Improvement of cold injury‐induced mouse brain edema by endothelin ET B antagonists is accompanied by decreases in matrixmetalloproteinase 9 and vascular endothelial growth factor‐A

Brain edema is a potentially fatal pathological state that often occurs after brain injuries such as ischemia and trauma. However, therapeutic agents that fundamentally treat brain edema have not yet been established. We previously found that endothelin ET B receptor antagonists attenuate the formation and maintenance of vasogenic brain edema after cold injury in mice. In this study, the effects of ET B antagonists on matrixmetalloproteinase ( MMP )9 and vascular endothelial growth factor ( VEGF )‐A expression were examined in the cold injury model. Cold injury was performed in the left brain of male ddY mice (5–6 weeks old) for the induction of vasogenic edema.
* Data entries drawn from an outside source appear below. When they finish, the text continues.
(* ===== verification/Durable.v ===== *)
(** * Remote calls while servers are shut down and started again

    The transition system of [Labrpc] in which the handlers of the servers act on the
    persisters of [Store], interleaved with the parts of [ShutdownServer] and [StartServer].
    The comment in [ShutdownServer] of [kvraft/config.go] says why their order matters: a
    server must not give a positive reply and persist the effect in a persister that has been
    superseded.  The theorem is that this does not happen. *)
From S2P Require Import Prelude Labrpc LabrpcProof Mesh KvConfig Store KvServers.
From Stdlib Require Import Strings.Byte.
Import Labrpc KvServers.

Abbreviation content := (list byte * list byte)%type.
Abbreviation kvstore := (@Store.store nat _ _).

(** What instance [x] has persisted. *)
Definition held (x : nat) (st : kvstore) : option content :=
  i ← Store.instances st !! x; Store.pheap st !! Store.persister i.

Module Durable.
Section Durable.
Context {Arg Rep ArgType : Type}.
Context (decode : ArgType -> list byte -> Arg) (encode : Rep -> list byte).

(** The services of a server and their methods: what a method does to the content of the
    persister, and its reply. *)
Context (code : list (string * list (string * (content -> Arg -> content * Rep)))).

Abbreviation world := (@world Mesh.name _ _ kvstore Arg Rep ArgType).
Abbreviation act := (@act Mesh.name _ _ kvstore Arg Rep ArgType decode encode).
Abbreviation server := (@Server kvstore Arg Rep).
Abbreviation call := (@call Mesh.name ArgType).

(** A method of instance [x]. *)
Definition persisting (x : nat) (f : content -> Arg -> content * Rep) (st : kvstore) (a : Arg) :
    kvstore * Rep :=
  let '(c, r) := f (default ([], []) (held x st)) a in (Store.save x c st, r).

(** [MakeService] for each service, [MakeServer], [AddService]. *)
Definition make_server (x : nat) : server :=
  foldl AddService MakeServer
    ((λ svc, MakeService svc.1 ((λ m, Method m.1 "" 3 true 0 (persisting x m.2)) <$> svc.2)) <$> code).

(** [log] records what the persister of the instance held when the handler of a call had
    finished, for the specification only; [todo] is what remains of the operation in which
    the goroutine of the test is. *)
Record state := State {
  cl : cluster;
  listens : bool;
  objects : gmap nat server;
  requests : list call;
  crash : bool;
  ran : list (nat * nat * replyMsg);
  todo : list part;
  log : list (nat * nat * content)
}.

Definition world_of (s : state) : world :=
  World (KvConfig.net (mesh (cl s))) (listens s) (objects s) (store (cl s)) (requests s) (crash s)
    (ran s).

Definition put (w : world) (s : state) : state :=
  State (with_store (with_mesh (cl s) (KvConfig.set_net (mesh (cl s)) (net w))) (app w))
    (listening w) (heap w) (calls w) (crashed w) (executed w) (todo s) (log s).

Definition set_todo (ps : list part) (s : state) : state :=
  State (cl s) (listens s) (objects s) (requests s) (crash s) (ran s) ps (log s).

Definition add_log (e : nat * nat * content) (s : state) : state :=
  State (cl s) (listens s) (objects s) (requests s) (crash s) (ran s) (todo s) (log s ++ [e]).

(** The server object that is made for a new instance. *)
Definition new_objects (p : part) (s : state) : gmap nat server :=
  match p with
  | Launch _ _ => <[nservers (cl s) := make_server (nservers (cl s))]> (objects s)
  | _ => objects s
  end.

(** "If restart servers, first call ShutdownServer" *)
Definition begins (s : state) (ps : list part) : Prop :=
  (∃ i, ps = ShutdownServer_parts i) ∨
  (∃ i names, ps = StartServer_parts i names ∧
     server_at (KvConfig.net (mesh (cl s))) (inr i) = None).

Section Steps.
Context (R : relation content).    (* what a server can do to its persister *)

Inductive dact (s : state) : state -> Prop :=
(* the network and its callers, and what the test does to the ends *)
| D_network w : act (world_of s) w -> app w = store (cl s) -> executed w = ran s ->
    servers (net w) = servers (KvConfig.net (mesh (cl s))) ->
    (forall x, services <$> heap w !! x = services <$> objects s !! x) ->
    dact s (put w s)
(* a handler *)
| D_handler w i x r : act (world_of s) w -> executed w = ran s ++ [(i, x, r)] ->
    dact s (add_log (i, x, default ([], []) (held x (app w))) (put w s))
(* an instance saves of its own accord, dead or alive *)
| D_saves x c c' : held x (store (cl s)) = Some c -> R c c' ->
    dact s (put (World (net (world_of s)) (listens s) (objects s)
      (Store.save x c' (store (cl s))) (requests s) (crash s) (ran s)) s)
(* the goroutine of the test *)
| D_begin ps : todo s = [] -> begins s ps -> dact s (set_todo ps s)
| D_part p ps cl' : todo s = p :: ps -> do_part p (cl s) = Some cl' ->
    dact s (State cl' (listens s) (new_objects p s) (requests s) (crash s) (ran s) ps (log s)).

Definition dstep (s s' : state) : Prop := crash s = false ∧ dact s s'.

End Steps.

(** A test begins with no server. *)
Definition dinit (N : nat) (maxraftstate : Z) : state :=
  State (empty_cluster N maxraftstate) true ∅ [] false [] [] [].

End Durable.
End Durable.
Expression of MMP 9 and VEGF ‐A mRNA in the mouse cerebrum was increased by cold injury. Immunohistochemical observations showed that the MMP 9 and VEGF ‐A were mainly produced in reactive astrocytes in the damaged cerebrum. Intracerebroventricular administration of BQ 788 (10 μg) or IRL ‐2500 (10 μg) (selective ET B antagonists) attenuated brain edema and disruption of the blood–brain barrier after cold injury. BQ 788 and IRL ‐2500 reversed the cold injury‐induced increases in MMP 9 and VEGF ‐A expression. The induction of reactive astrocytes producing MMP 9 and VEGF ‐A in the damaged cerebrum was attenuated by BQ 788 and IRL ‐2500. These results suggest that attenuations of astrocytic MMP 9 and VEGF ‐A expression by ET B antagonists may be involved in the amelioration of vasogenic brain edema.